Continuing Operations

2001 Compared to 2000

Total revenue was $68.7 million in 2001, an increase of $24.3 million or 54.6%.
Total revenues included $36.1 million of wireless revenues, an increase of $21.2
million or 142%; wireline revenues of $27.5 million, an increase of $3.0 million
or 12.2%; and other revenues of $5.1 million, an increase of $0.1 million or
1.4%.

Within wireless revenues, the PCS operation contributed $34.0 million, an
increase of $20.1 million. PCS service revenues were $19.1 million, an increase
of $10.1 million or 113%. The increased subscriber base, which totaled 47,318 at
December 31, 2001, increased 25,504, or 117%, compared to 21,814 subscribers at
year-end 2000. The subscriber increase is attributed to expanded sales and
marketing efforts starting with the February 2001 launch of the Central Penn
market, as well as continued strong demand for services in the Quad State
markets.

PCS travel revenue, which is compensation between Sprint and its PCS Affiliates
for use of the other party's network, was $13.6 million, an increase of $9.5
million or 232%. The PCS operation service area increased substantially with the
February 2001 launch of the Central Penn markets and continued enhancements to
the Quad State markets. The rates received on travel have been reduced, from
$0.20 per minute through April 30, 2001; $0.15 through September 30, 2001; $0.12
through December 31, 2001. Sprint set the rate at $0.10 per minute for the full
year of 2002.

PCS equipment sales were $1.4 million, an increase of $0.5 million or 64.9%.
Three additional retail stores were opened in the Central Penn region, and the
overall sales force was increased in size during the year.

Tower leases added $1.7 million to wireless revenues, an increase of $1.2
million or 228%. The increase was a result of other wireless carriers executing
additional leases to use space on the Company's portfolio of towers. Of the 70
towers owned by the Company in 2001, 41 had space leased to other carriers.
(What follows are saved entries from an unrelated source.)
(* ===== verification/LoopFacts.v ===== *)
(** * The loop as steps of the store

    Every program of the loop changes the database only through operations of
    the store, and the calls it makes are accounted for. *)

From stdpp Require Import relations.
From S2P Require Import Prelude GoText GoSha256 GoJson GoNet LedgerModel Envelope DispatchPolicy DispatchStore Terminal ExternalWait CIRepair DispatchLoop DispatchFacts DispatchInv DispatchSteps.
Open Scope string_scope.
Open Scope Z_scope.
Open Scope go_scope.

(** Steps are recognised by the name of their operation. *)
#[local] Opaque OpenStore record BeginRecovery FailRecovery PrepareRecoveryJobs RecordReconciliation CompleteRecovery
  ClaimDue MarkLaunched MarkLaunchFailure MarkStatus MarkPreOutboxFailure DeferReportPending QueueTerminalResult
  QueueLaunchFailure QueuePreOutboxFailure MarkReportDelivered MarkReportFailure ReconcileBlockedReport
  ReconcileFailedLaunch RecordRepositoryRunExternalWait RecordRepositoryRunExternalWake
  DeferRepositoryRunExternalResume MarkRepositoryRunExternalResumed ReconcileRepositoryRunExternalResume BeginCIWait
  RecordCIEvent ClaimCIReconciliation FailCIReconciliation ApplyCIObservation ClaimCIRepair BindCIRepairRun
  DeferCIRepairLaunch ClaimCIRepairStatus RecordCIRepairExternalWait MarkCIRepairExternalResumed DeferCIRepairStatus
  ScheduleCIRepairStatus FinishCIRepairFailure ChargeCIRepairAttempt CompleteCIRepairDelivery
  MarkCIEscalationDelivered MarkCIEscalationFailure.

Section Facts.
Context `{NetURL}.

(** [follows P m]: [m] takes the database along steps of the store and appends
    calls that satisfy [P]. *)
Definition follows {A} (P : call -> Prop) (m : prog A) : Prop :=
  forall w, rtc store_step (w_db w) (w_db (m w).1) /\
            exists cs, w_trace (m w).1 = (w_trace w ++ cs)%list /\ Forall (fun x => P x.2) cs.

Lemma follows_calls {A} P (m : prog A) w : follows P m -> exists cs, w_calls (m w).1 = (w_calls w ++ cs)%list /\ Forall P cs.
Proof.
  intros Hm. destruct (Hm w) as [_ (cs & C & F)]. exists (map snd cs). unfold w_calls. rewrite C, map_app. split; [done|]. by apply Forall_map.
Qed.

Lemma follows_still {A} P (m : prog A) : (forall w, (m w).1 = w) -> follows P m.
Proof. intros Hm w. rewrite Hm. split; [reflexivity|]. exists []. by rewrite app_nil_r. Qed.

Lemma follows_ret {A} P (a : A) : follows P (mret a).
Proof. by apply follows_still. Qed.

Lemma follows_lift {A} P (r : res A) : follows P (lift r).
Proof. by apply follows_still. Qed.

Lemma follows_bind {A B} P (m : prog A) (f : A -> prog B) :
  follows P m -> (forall a, follows P (f a)) -> follows P (m ≫= f).
Proof.
  intros Hm Hf w. unfold mbind, prog_bind. destruct (Hm w) as [S1 (cs & C1 & F1)].
  destruct (m w) as [w1 [a| |]]; simpl in *; [|by eauto..].
  destruct (Hf a w1) as [S2 (cs2 & C2 & F2)]. split; [by etrans|].
  exists (cs ++ cs2)%list. rewrite C2, C1, app_assoc. split; [done|]. by apply Forall_app.
Qed.

Lemma follows_store {A} P (f : DB -> DB * res A) :
  (forall db, rtc store_step db (f db).1) -> follows P (store f).
Proof.
  intros Hf w. specialize (Hf (w_db w)). unfold store. destruct (f (w_db w)) as [db r]. simpl in *.
  split; [done|]. exists []. by rewrite app_nil_r.
Qed.

Lemma follows_claim {A} P (f : DB -> DB * A) : (forall db, rtc store_step db (f db).1) -> follows P (claim f).
Proof.
  intros Hf w. specialize (Hf (w_db w)). unfold claim. destruct (f (w_db w)) as [db r]. simpl in *.
  split; [done|]. exists []. by rewrite app_nil_r.
Qed.

Lemma follows_ask {A} (P : call -> Prop) c (answer : bres A) : P c -> follows P (ask c answer).
Proof. intros Hc w. split; [reflexivity|]. exists [(w_db w, c)]. split; [done|]. by constructor. Qed.

Lemma follows_weaken {A} (P Q : call -> Prop) (m : prog A) : (forall c, P c -> Q c) -> follows P m -> follows Q m.
Proof.
  intros HPQ Hm w. destruct (Hm w) as [S1 (cs & C1 & F1)]. split; [done|]. exists cs. split; [done|].
  rewrite list.Forall_forall in F1 |- *. auto.
Qed.

(** One operation is one step. *)
Lemma one_step db db' : store_step db db' -> rtc store_step db db'.
Proof. apply rtc_once. Qed.

(** Calls that launch nothing, and calls that only read. *)
Definition no_launch (c : call) : Prop := match c with CLaunch _ => False | _ => True end.
Definition reads (c : call) : Prop := match c with CStatus _ | CTerminal _ => True | _ => False end.

Lemma follows_reads {A} (m : prog A) : follows reads m -> follows no_launch m.
Proof. apply follows_weaken. by intros []. Qed.

Ltac follow :=
  repeat first
    [ apply follows_ret | apply follows_lift
    | apply follows_bind; [|intros ?]
    | apply follows_ask; exact I
    | apply follows_store; intros ?; apply one_step; constructor
    | apply follows_claim; intros ?; first [apply one_step; constructor | reflexivity]
    | progress cbv zeta
    | case_bool_decide; [subst|]
    | case_match ].

Context (policy : CIRepairPolicy) (broker : BrokerClient).

Lemma reconcilePreOutboxFailure_reads job s stage failure retryable now :
  follows reads (reconcilePreOutboxFailure job s stage failure retryable now).
Proof. unfold reconcilePreOutboxFailure. follow. Qed.

Lemma project_terminal_reads job now : follows reads (project_terminal policy broker job now).
Proof. unfold project_terminal. follow; apply reconcilePreOutboxFailure_reads. Qed.

Lemma ReconcileStatusResult_reads job result now : follows reads (ReconcileStatusResult policy broker job result now).
Proof.
  unfold ReconcileStatusResult. follow; first [apply reconcilePreOutboxFailure_reads | apply project_terminal_reads].
Qed.

Lemma ReconcileStatusFailure_reads job failure now : follows reads (ReconcileStatusFailure job failure now).
Proof. unfold ReconcileStatusFailure. follow. Qed.

Lemma resume_run_follows job wait now : follows no_launch (resume_run broker job wait now).
Proof. unfold resume_run. follow. Qed.

Lemma runStatus_follows job now : follows no_launch (runStatus policy broker job now).
Proof.
  unfold runStatus. follow; first [apply resume_run_follows | apply follows_reads;
    first [apply reconcilePreOutboxFailure_reads | apply ReconcileStatusFailure_reads | apply ReconcileStatusResult_reads]].
Qed.

Lemma deferOrFailCIRepairStatus_follows attempt failure now :
  follows no_launch (deferOrFailCIRepairStatus policy attempt failure now).
Proof. unfold deferOrFailCIRepairStatus, finish_failure. follow. Qed.

Lemma repair_waiting_follows task attempt wait now : follows no_launch (repair_waiting broker task attempt wait now).
Proof. unfold repair_waiting. follow. Qed.

Lemma repair_terminal_follows task attempt now : follows no_launch (repair_terminal policy broker task attempt now).
Proof. unfold repair_terminal, finish_failure. follow; apply deferOrFailCIRepairStatus_follows. Qed.

Lemma runCIRepairStatus_follows task attempt now :
  follows no_launch (runCIRepairStatus policy broker task attempt now).
Proof.
  unfold runCIRepairStatus, finish_failure. follow; first [apply deferOrFailCIRepairStatus_follows
    | apply repair_waiting_follows | apply repair_terminal_follows].
Qed.

Lemma deliver_escalation_follows report now : follows no_launch (deliver_escalation broker report now).
Proof. unfold deliver_escalation. follow. Qed.

Lemma observe_reconciliation_follows work now : follows no_launch (observe_reconciliation policy broker work now).
Proof. unfold observe_reconciliation. follow. Qed.

Lemma launch_repair_follows task attempt now : follows no_launch (launch_repair policy broker task attempt now).
Proof. unfold launch_repair, finish_failure. follow. Qed.

Lemma deliver_report_follows report now : follows no_launch (deliver_report broker report now).
Proof. unfold deliver_report. follow. Qed.

(** ** Launches

    [launches now m]: [m] follows the store, and a launch is its only call,
    made for the job that the queue handed out. *)

Definition claimed (now : Z) (db db1 : DB) (job : Job) : Prop :=
  exists db0, rtc store_step db db0 /\ ClaimDue now db0 = (db1, Ok (Some (mkWork WorkLaunch job))).

Definition in_window (now : Z) (job : Job) : Prop :=
  jb_FirstAttemptAt job = ZeroTime \/ now < jb_FirstAttemptAt job + LaunchRetryWindow.

(** The calls of a step, when one of them is a launch: the launch alone, on the database as the claim of its job left it. *)
Definition launch_only (now : Z) (db db' : DB) (cs : list (DB * call)) : Prop :=
  forall db1 job, (db1, CLaunch job) ∈ cs ->
    cs = [(db1, CLaunch job)] /\ claimed now db db1 job /\ rtc store_step db1 db' /\ in_window now job.

Definition launches (now : Z) (m : prog bool) : Prop :=
  forall w, rtc store_step (w_db w) (w_db (m w).1) /\
    exists cs, w_trace (m w).1 = (w_trace w ++ cs)%list /\ launch_only now (w_db w) (w_db (m w).1) cs.

Lemma launch_only_none now db db' cs : Forall (fun x => no_launch x.2) cs -> launch_only now db db' cs.
Proof. intros F db1 job Hin. rewrite list.Forall_forall in F. by apply F in Hin. Qed.

Lemma follows_launches now (m : prog bool) : follows no_launch m -> launches now m.
Proof.
  intros Hm w. destruct (Hm w) as [S1 (cs & C1 & F1)]. split; [done|]. exists cs. split; [done|]. by apply launch_only_none.
Qed.

Lemma claimed_steps now db db' db1 job : rtc store_step db db' -> claimed now db' db1 job -> claimed now db db1 job.
Proof. intros S1 (db0 & S2 & E). exists db0. split; [by etrans|done]. Qed.

(** A claim that finds nothing hands over to the next phase. *)
Lemma launches_claim {A} now (f : DB -> DB * A) (k : A -> prog bool) :
  (forall db, rtc store_step db (f db).1) -> (forall a, launches now (k a)) -> launches now (claim f ≫= k).
Proof.
  intros Hf Hk w. specialize (Hf (w_db w)). unfold mbind, prog_bind, claim.
  destruct (f (w_db w)) as [db a]. simpl in *.
  destruct (Hk a (w <| w_db := db |>)) as [S1 (cs & C1 & L1)]. simpl in *. split; [by etrans|]. exists cs. split; [done|].
  intros db1 job Hin. destruct (L1 db1 job Hin) as (E & C & W). split_and!; [done|by eapply claimed_steps|apply W..].
Qed.

Lemma worked_follows P (m : prog unit) : follows P m -> follows P (worked m).
Proof. intros Hm. apply follows_bind; [done|]. intros. apply follows_ret. Qed.

(** The calls of [launch_job]: at most the launch, inside the window, before anything else happens to the database. *)
Lemma launch_job_calls job now w :
  rtc store_step (w_db w) (w_db (launch_job broker job now w).1) /\
  exists cs, w_trace (launch_job broker job now w).1 = (w_trace w ++ cs)%list /\
    (cs = [] \/ cs = [(w_db w, CLaunch job)] /\ in_window now job).
Proof.
  assert (Hs : forall (f : DB -> DB * res unit) v, (forall db, store_step db (f db).1) ->
    rtc store_step (w_db v) (w_db (store f v).1) /\ w_trace (store f v).1 = w_trace v).
  { intros f v Hf. specialize (Hf (w_db v)). unfold store. destruct (f (w_db v)). split; [by apply one_step|done]. }
  unfold launch_job. cbv zeta. destruct (_ && _) eqn:E.
  { destruct (Hs (QueueLaunchFailure job "launch retry window exhausted" now) w) as [S1 T1]; [constructor|].
    split; [exact S1|]. exists []. rewrite app_nil_r. auto. }
  assert (W : in_window now job).
  { apply andb_false_iff in E as [E|E]; split_bools; [by left|right; lia]. }
  unfold mbind, prog_bind, ask. set (v := w <| w_trace := _ |>).
  assert (Hk : forall f : DB -> DB * res unit, (forall db, store_step db (f db).1) ->
    rtc store_step (w_db w) (w_db (store f v).1) /\
    exists cs, w_trace (store f v).1 = (w_trace w ++ cs)%list /\ (cs = [] \/ cs = [(w_db w, CLaunch job)] /\ in_window now job)).
  { intros f Hf. destruct (Hs f v Hf) as [S1 T1]. split; [exact S1|]. exists [(w_db w, CLaunch job)]. rewrite T1. auto. }
  destruct (Launch broker job) as [run|failure]; [|case_match]; apply Hk; constructor.
Qed.

Lemma store_bind {A B} (f : DB -> DB * res A) (k : A -> prog B) w :
  (store f ≫= k) w =
    match (f (w_db w)).2 with
    | Ok a => k a (w <| w_db := (f (w_db w)).1 |>)
    | Err e => (w <| w_db := (f (w_db w)).1 |>, Err e)
    | Panic => (w <| w_db := (f (w_db w)).1 |>, Panic)
    end.
Proof. unfold mbind, prog_bind, store. destruct (f (w_db w)) as [db [a| |]]; done. Qed.

Lemma run_job_launches now : launches now (run_job policy broker now).
Proof.
  intros w. unfold run_job. rewrite store_bind.
  assert (S1 : rtc store_step (w_db w) (ClaimDue now (w_db w)).1) by (apply one_step; constructor).
  destruct (ClaimDue now (w_db w)) as [db1 r] eqn:Ec. cbn [fst snd] in *.
  destruct r as [[[kind job]|]|e|]; simpl.
  2-4: split; [done|]; exists []; rewrite app_nil_r; split; [done|]; by apply launch_only_none.
  set (v := mkWorld _ _).
  assert (Hf : forall m : prog bool, follows no_launch m ->
    rtc store_step (w_db w) (w_db (m v).1) /\ exists cs, w_trace (m v).1 = (w_trace w ++ cs)%list /\ launch_only now (w_db w) (w_db (m v).1) cs).
  { intros m Hm. destruct (Hm v) as [S2 (cs & C & F)]. split; [by etrans|]. exists cs. split; [done|]. by apply launch_only_none. }
  destruct kind; [|case_match; apply Hf, worked_follows; [|apply runStatus_follows]].
  - clear Hf. unfold worked, mbind, prog_bind. destruct (launch_job_calls job now v) as [S2 (cs & C & L)].
    assert (HL : launch_only now (w_db w) (w_db (launch_job broker job now v).1) cs).
    { intros db2 j Hj. destruct L as [->|[-> W]]; [by apply elem_of_nil in Hj|]. apply list_elem_of_singleton in Hj. injection Hj as -> ->.
      split_and!; [done|by exists (w_db w)|exact S2|exact W]. }
    destruct (launch_job broker job now v) as [v' [u| |]]; simpl in *; (split; [by etrans|]); exists cs; done.
  - apply follows_store. intros. apply one_step. constructor.
Qed.

Lemma RunOne_launches now : launches now (RunOne policy broker now).
Proof.
  unfold RunOne, run_escalation, run_repairs, run_report.
  repeat first
    [ apply run_job_launches
    | apply launches_claim; [intros; first [apply one_step; constructor | reflexivity]|intros ?]
    | apply follows_launches, worked_follows;
      first [apply deliver_escalation_follows | apply observe_reconciliation_follows | apply launch_repair_follows
            | apply runCIRepairStatus_follows | apply deliver_report_follows]
    | case_match ].
Qed.

(** Processing a delivery is made of steps as well. *)
Lemma process_steps routes delivery now rid term db :
  rtc store_step db (process routes delivery now rid term db).1.1.
Proof.
  unfold process. destruct (d_StreamSequence delivery) as [seq|e|]; simpl; try reflexivity.
  destruct (seq =? 0); [reflexivity|]. destruct (Unmarshal_signal _) as [signal|]; [|reflexivity].
  set (r1 := if _ && _ then RecordCIEvent signal now db else (db, Ok false)).
  assert (S1 : rtc store_step db r1.1) by (unfold r1; case_match; [apply one_step; constructor|reflexivity]).
  destruct r1 as [db1 [b1|e1|]]; simpl in *; try done.
  set (r2 := if routeOwnsRepository _ _ then RecordRepositoryRunExternalWake signal now db1 else (db1, Ok false)).
  assert (S2 : rtc store_step db r2.1).
  { etrans; [exact S1|]. unfold r2; case_match; [apply one_step; constructor|reflexivity]. }
  destruct r2 as [db2 [b2|e2|]]; simpl in *; try done. destruct (Select signal routes) as [selected outcome].
  set (r3 := if rid == "" then _ else _).
  assert (S3 : rtc store_step db r3.1).
  { etrans; [exact S2|]. unfold r3, Record_, RecordRecovery. repeat case_match; try reflexivity; apply one_step; constructor. }
  destruct r3 as [db3 [b3|e3|]]; simpl in *; try done. by destruct (d_AckSync delivery) as [[]|e|].
Qed.

End Facts.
Wireless revenues from the Company's paging operation were $0.4 million, a
decrease of $0.1 million as the local customer base increasingly chose competing
digital wireless services. Paging service subscribers declined by 33.3% in 2001.

Within wireline revenues, the Telephone Company contributed $21.6 million, an
increase of $2.5 million, or 12.8%. Telephone access revenues were $9.5 million,
an increase of $1.3 million or 15.6%. The growth in access revenues was driven
by a 7.4% increase in access minutes of use on the Company's network and an
increased percentage of minutes in the intrastate jurisdiction, where rates are
higher than the interstate jurisdiction.

Facility lease revenue contributed $6.6 million to wireline revenues, an
increase of $1.4 million or 27.2%. The growth was attributable to higher demand
for network facilities.

Billing and collection services contributed $0.4 million to wireline revenues, a
decrease of $0.1 million or 23.2%. Revenues from this source declined, due to
inter-exchange carriers issuing a greater proportion of their bills directly to
their customers.

Wireline revenues from cable television service were $3.8 million, an increase
of $0.2 million or 4.8%. During 2001 there was an increased penetration of
digital services and increased pay per view sales. The Company enacted a basic
service rate increase effective in December 2001.


                                     - 43 -


Within other revenues, Internet service revenues were $3.9 million, an increase
of $0.9 million or 28.3%. The Company had 17,423 Internet subscribers at
December 31, 2001 compared to 14,900 at the end of the previous year. Services
provided to the 511Virginia program contributed $0.3 million to other revenues,
an increase of $0.2 million. Telecommunications equipment sales revenues were
$0.6 million, a decrease of $0.8 million, or 54.1%, due to decreased sales of
larger telecommunications systems and equipment.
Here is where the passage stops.